Over the past year I can say a lot has changed since I made the transition from high school to college. Many things seem obvious: I’m in a new city, I’m no longer playing a sport every season, and hello I’m in COLLEGE. However, the second I step through the door at home for spring break, it feels as if not a single thing is different. Almost like a strange time warp, my house has this incredible ability to erase my time away. As I lay in bed for the first night of break, it doesn’t even feel like my beloved bed and I have been apart for months. On spring break, my life has been consumed by mundane errands and chores: running to the grocery store for snacks for school, picking up the dry cleaning and unloading the dishwasher. All of these errands are similar to ones I did in high school.
After being home alone all day on the first weekday of break, I was excited to see my sisters when they returned from school and sports practice. However, as soon as they walked into the front door, they walked right through to their bedroom doors. Without turning around or pausing for a moment, they went on to complete their evening’s homework. As high school students, every second of their day is virtually planned out for them. They leave at 7 in the morning, then go to class until 3, have sports practice until 5 or 6, and then journey back home to complete their work. Their lives are structured and efficient, but without room for much independence.
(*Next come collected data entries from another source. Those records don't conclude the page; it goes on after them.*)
(* ===== verification/Diagnostics.v ===== *)
(** Conditions and the diagnostics area of a session,
    [mariadb/include/mysql/server/private/sql_error.h].

    [State] is SQLSTATE values and what identifies a condition; [Info] is a
    [Warning_info], the conditions of one area; [Area] is the [Diagnostics_area] with
    its stack of them, which is an [I_P_List] of [PList].  [None] is a failed assertion
    or a null pointer followed. *)

From S2P Require Import Prelude PList.

(** ** SQLSTATE values and conditions *)

Module State.

Definition SQLSTATE_LENGTH : nat := 5.
Definition char0 : Z := 48.
Definition char1 : Z := 49.
Definition char2 : Z := 50.

(** [m_sqlstate], six bytes of which the last is zero. *)
Definition no_state : list Z := replicate (S SQLSTATE_LENGTH) 0.
(** [memcpy] of five bytes from a string that has that many. *)
Definition set_sqlstate (sqlstate : list Z) : option (list Z) :=
  if (length sqlstate <? SQLSTATE_LENGTH)%nat then None else Some (take SQLSTATE_LENGTH sqlstate ++ [0]).
Fixpoint c_str (s : list Z) : list Z :=
  match s with [] => [] | b :: s => if b =? 0 then [] else b :: c_str s end.
(** [strcmp] gives zero. *)
Definition eq (a b : list Z) : bool := bool_decide (c_str a = c_str b).
Definition at_ (m : list Z) (i : nat) : Z := nth i m 0.
Definition has_sql_state (m : list Z) : bool := negb (at_ m 0 =? 0).
Definition is_warning (m : list Z) : bool := (at_ m 0 =? char0) && (at_ m 1 =? char1).
Definition is_not_found (m : list Z) : bool := (at_ m 0 =? char0) && (at_ m 1 =? char2).
Definition is_exception (m : list Z) : bool := negb (at_ m 0 =? char0) || (at_ m 1 >? char2).
Definition is_sqlstate_completion (s : list Z) : bool := (at_ s 0 =? char0) && (at_ s 1 =? char0).

Inductive enum_warning_level := WARN_LEVEL_NOTE | WARN_LEVEL_WARN | WARN_LEVEL_ERROR.
#[export] Instance enum_warning_level_eq_dec : EqDecision enum_warning_level.
Proof. solve_decision. Defined.

(** What identifies a condition; [user] is the condition value of a user defined one. *)
Record Sql_condition_identity := MkIdentity {
  m_sqlstate : list Z;
  m_sql_errno : Z;
  m_level : enum_warning_level;
  m_user_condition_value : option positive;
}.
Definition new_identity : Sql_condition_identity := MkIdentity no_state 0 WARN_LEVEL_ERROR None.
Definition identity (sqlerrno : Z) (sqlstate : list Z) (level : enum_warning_level) (ucid : option positive)
    : option Sql_condition_identity :=
  m ← set_sqlstate sqlstate; Some (MkIdentity m sqlerrno level ucid).
Definition set_errno (sql_errno : Z) (sqlstate : list Z) (c : Sql_condition_identity) : option Sql_condition_identity :=
  m ← set_sqlstate sqlstate; Some (MkIdentity m sql_errno (m_level c) (m_user_condition_value c)).
Definition clear_errno (c : Sql_condition_identity) : Sql_condition_identity :=
  MkIdentity (m_sqlstate c) 0 (m_level c) (m_user_condition_value c).
Definition clear_level (c : Sql_condition_identity) : Sql_condition_identity :=
  clear_errno (MkIdentity (m_sqlstate c) (m_sql_errno c) WARN_LEVEL_ERROR (m_user_condition_value c)).
Definition clear_user (c : Sql_condition_identity) : Sql_condition_identity :=
  MkIdentity (m_sqlstate c) (m_sql_errno c) (m_level c) None.
Definition clear (c : Sql_condition_identity) : Sql_condition_identity := clear_user (clear_level c).

(** *** Properties *)

(** The characters of a valid SQLSTATE: digits and capital letters. *)
Definition sqlstate_char (c : Z) : Prop := 48 <= c <= 57 \/ 65 <= c <= 90.
Definition valid_sqlstate (s : list Z) : Prop := length s = SQLSTATE_LENGTH /\ Forall sqlstate_char s.

Lemma c_str_valid s : Forall sqlstate_char s -> c_str (s ++ [0]) = s.
Proof.
  induction 1 as [|c s H _ IH]; [done|]. simpl. destruct (Z.eqb_spec c 0); [unfold sqlstate_char in H; lia|].
  by rewrite IH.
Qed.

(** A valid SQLSTATE is in exactly one of the four classes, and two of them are
    compared whole. *)
Lemma sqlstate_classes s t m n :
  valid_sqlstate s -> valid_sqlstate t -> set_sqlstate s = Some m -> set_sqlstate t = Some n ->
  has_sql_state m = true /\ (eq m n = true <-> s = t) /\
  match is_sqlstate_completion m, is_warning m, is_not_found m, is_exception m with
  | true, false, false, false | false, true, false, false | false, false, true, false | false, false, false, true => True
  | _, _, _, _ => False
  end.
Proof.
  intros [Ls Vs] [Lt Vt]. unfold set_sqlstate. rewrite Ls, Lt. simpl Nat.ltb. intros [= <-] [= <-].
  rewrite !take_ge by lia. split; [|split].
  - destruct Vs as [|c s H _]; [done|]. unfold has_sql_state, at_. simpl.
    destruct (Z.eqb_spec c 0); [unfold sqlstate_char in H; lia|done].
  - unfold eq. rewrite bool_decide_eq_true, !c_str_valid by done. done.
  - destruct Vs as [|c s H Vs]; [done|]. destruct Vs as [|d s H' Vs]; [done|].
    unfold is_sqlstate_completion, is_warning, is_not_found, is_exception, at_, sqlstate_char, char0, char1, char2 in *. simpl.
    rewrite Z.gtb_ltb. destruct (Z.eqb_spec c 48), (Z.eqb_spec d 48), (Z.eqb_spec d 49), (Z.eqb_spec d 50), (Z.ltb_spec 50 d);
      simpl; try done; lia.
Qed.

(** A cleared condition keeps its SQLSTATE: it is not what the constructor makes. *)
Lemma clear_keeps_sqlstate c :
  clear c = MkIdentity (m_sqlstate c) 0 WARN_LEVEL_ERROR None /\
  (clear c = new_identity <-> m_sqlstate c = no_state).
Proof.
  split; [done|]. change (clear c) with (MkIdentity (m_sqlstate c) 0 WARN_LEVEL_ERROR None). unfold new_identity.
  split; [by intros [=]|by intros ->].
Qed.
End State.

(** ** The conditions of one area *)

Module Info.
Import State.

(** [m_warn_list] is its elements; the counters are [uint]; [long_bits] is the width of
    [long], the type of the row counter. *)
Record Warning_info := MkInfo {
  m_warn_list : list positive;
  notes : Z;
  warnings : Z;
  errors : Z;
  m_current_statement_warn_count : Z;
  m_current_row_for_warning : Z;
  m_warn_id : Z;
  m_error_condition : option positive;
  m_read_only : bool;
}.

(** [Warning_info::clear], defined outside the repository. *)
Class Clear := clear_info : Z -> Warning_info -> Warning_info.
(** Its comment: all warnings and their numbers are cleared, the id is the new one. *)
Class ClearLaws `{Clear} := {
  clear_id : forall n w, m_warn_id (clear_info n w) = n;
  clear_counts : forall n w, m_warn_list (clear_info n w) = [] /\ notes (clear_info n w) = 0 /\
    warnings (clear_info n w) = 0 /\ errors (clear_info n w) = 0;
}.

Section info.
Context (long_bits : Z) `{Clear}.

Definition opt_clear (query_id : Z) (w : Warning_info) : Warning_info :=
  if query_id =? m_warn_id w then w else clear_info query_id w.
Definition reset_for_next_command (w : Warning_info) : Warning_info :=
  MkInfo (m_warn_list w) (notes w) (warnings w) (errors w) 0 (m_current_row_for_warning w) (m_warn_id w)
    (m_error_condition w) (m_read_only w).
(** The sum of three [uint] is one. *)
Definition warn_count (w : Warning_info) : Z := u32 (u32 (notes w + errors w) + warnings w).
Definition error_count (w : Warning_info) : Z := errors w.
Definition cond_count (w : Warning_info) : Z := u32 (Z.of_nat (length (m_warn_list w))).
Definition id (w : Warning_info) : Z := m_warn_id w.
Definition set_id (id_arg : Z) (w : Warning_info) : Warning_info :=
  MkInfo (m_warn_list w) (notes w) (warnings w) (errors w) (m_current_statement_warn_count w)
    (m_current_row_for_warning w) id_arg (m_error_condition w) (m_read_only w).
Definition is_empty (w : Warning_info) : bool := bool_decide (m_warn_list w = []).
Definition with_row (row : Z) (w : Warning_info) : Warning_info :=
  MkInfo (m_warn_list w) (notes w) (warnings w) (errors w) (m_current_statement_warn_count w)
    row (m_warn_id w) (m_error_condition w) (m_read_only w).
Definition inc_current_row_for_warning (w : Warning_info) : Warning_info :=
  with_row (wrapU long_bits (m_current_row_for_warning w + 1)) w.
Definition reset_current_row_for_warning (n : Z) (w : Warning_info) : Warning_info := with_row (wrapU long_bits n) w.
Definition set_current_row_for_warning (row : Z) (w : Warning_info) : Z * Warning_info :=
  (m_current_row_for_warning w, with_row (wrapU long_bits row) w).
Definition set_read_only (read_only_arg : bool) (w : Warning_info) : Warning_info :=
  MkInfo (m_warn_list w) (notes w) (warnings w) (errors w) (m_current_statement_warn_count w)
    (m_current_row_for_warning w) (m_warn_id w) (m_error_condition w) read_only_arg.
Definition set_error_condition (c : option positive) (w : Warning_info) : Warning_info :=
  MkInfo (m_warn_list w) (notes w) (warnings w) (errors w) (m_current_statement_warn_count w)
    (m_current_row_for_warning w) (m_warn_id w) c (m_read_only w).
Definition clear_error_condition (w : Warning_info) : Warning_info := set_error_condition None w.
It was then that I noticed that maybe my life had changed in more ways than I realized. In college, you are only in class for a few hours a day and you have the rest of the day to do whatever you please. You work out, eat, study, and relax, all at your own pace. I have so much freedom and consequently feel less stressed than my sisters. My everyday life could not be more polar opposite than their life, my previous life.
Because of the flexibility, there is no typical day in college. Days before exams I spend \ studying in the library. On easier days I may relax and have the type of day where I don’t know where the time went and what I did with the day. However, to reference how different my high school life is compared to now, here are some of the different ways I balance out my time in college.
8:00- Wake up. This time can be pretty flexible. For example, on Tuesdays and Thursdays I don’t start class until 2:10. If I don’t have a lot of work or if I am extra tired, I may decide to sleep in until 9 or so.
9:00- At this time I may decide to do a work out. I can run my favorite loop around campus if it’s nice out or stop by the Kane Fitness Center to get on the treadmill. It’s nice to have time to run in the morning because it keeps me motivated for the day.
10:00- After my run, I get ready for the day. I’ll usually shower and then head off to get an early lunch with some friends.
11:30/12:00- After lunch, I head to Starbucks, where I get ahead on some work and prepare for the next day.
2:10-6:30: Tuesdays and Thursdays are filled with three straight classes. This back to back setup feels more similar to high school. While the afternoons are long, it’s very nice to get my classes out of the way without weird time to kill in between.
7:00- After class, I’ll have some dinner and then retire back to my room for the evening. I’ll usually spend some time working on homework or doing a reading while hanging out in bed. Before I go to sleep, I usually allot some time to unwind. I’ll call my family or friends, surf the web, watch Netflix or bond with friends.
12:00- A stark contrast from last year, I tend to go to bed much later in college. With lots of young people staying up late around you, it’s not hard to adapt.
As noted, each and every day is so different, with little structure. There may be an activity on campus, I may have a tour or meeting scheduled, or I may decide to head out into the city to do something exciting. College days are structured not on a schedule but around you.